LemmyNet / lemmy

🐀 A link aggregator and forum for the fediverse
https://join-lemmy.org
GNU Affero General Public License v3.0
13.28k stars 884 forks source link

[Bug]: Bad Prometheus metric performance due to `endpoint` label explosion for images and feeds #4431

Open SorteKanin opened 9 months ago

SorteKanin commented 9 months ago

Requirements

Summary

Prometheus metrics currently have performance issues due to label explosion of the endpoint label.

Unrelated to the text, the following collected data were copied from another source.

(** * tune-in: playlist store and audio player session

    A shallow embedding of [services/playlist.ts] (the playlist store on
    top of AsyncStorage), of [contexts/AudioPlayerContext.tsx] (the
    provider that owns the [Audio.Sound] instance) and of the reordering
    handler of the playlist screen, followed by the properties of the
    playback / playlist subsystem.

    Conventions.
    - JavaScript numbers used as indices or as milliseconds are [Z];
      [findIndex] answers [-1] as in the source, [l[i]] is [at_index] and
      [%] is the truncating remainder [Z.rem].
    - Arrays are lists, read with stdpp's [!!] and written with
      [<[i:=x]>].
    - An optional or nullable value ([coverImage?: string],
      [DownloadedSong | null]) is an [option]; the truthiness of an
      optional string is [truthy].
    - The store functions run in a state-and-exception monad over a
      [World] that holds AsyncStorage, the clock, [Math.random] and the
      console; what the outside decides (a rejected call, the time, the
      random suffix) is read from scripts in the [World].
    - The provider's functions are programs of type [Prog], in which
      every [await] is a node: they can be run to completion one after
      the other ([run], [call]) or interleaved at their [await]s
      ([step], [exec]). *)

From Stdlib Require Import ZArith Lia.
From stdpp Require Import base option list strings pretty gmap.

Local Open Scope string_scope.
Local Open Scope list_scope.
Local Open Scope Z_scope.

(** ** Data model *)

(** [DownloadedSong] of [services/api.ts]. *)
Record DownloadedSong := mkSong {
  song_id : string;
  song_title : string;
  song_artist : string;
  song_album : string;
  song_coverImage : string;
  song_filePath : string;
  song_downloadDate : string;
}.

This is handled for some endpoints (like endpoint="/comment/{comment_id} instead of using the actual ID) but not for others (like endpoint="/feeds/u/user@instance.xml" and endpoint="/pictrs/image/image_uuid.webp").

Steps to Reproduce

  1. Run pretty much any query involving lemmy_api_http_requests_duration_seconds_bucket. For instance histogram_quantile(0.99, sum by(le) (rate(lemmy_api_http_requests_duration_seconds_bucket[$__rate_interval])))
  2. Observe the very slow performance. The query times out for me if I set it for the last 24 hours.

Technical Details

It's not a bug in the sense that logs will help. It's a performance bug, not a correctness issue. The system is working as designed, just with poor performance.

Suggested solutions

Do the same as the endpoint="/comment/{comment_id} strategy for image and feed endpoints as well.

Version

BE 0.19.3

Lemmy Instance URL

Feddit.dk

Nutomic commented 9 months ago

I dont see any difference between these endpoint definitions in Lemmy. It seems to be an issue with the rust-prometheus library.

Edit: The relevant code is here, and it uses HttpRequest.match_pattern() from actix_web. That method is wrongly returning None for the feeds endpoint, for reasons I dont understand.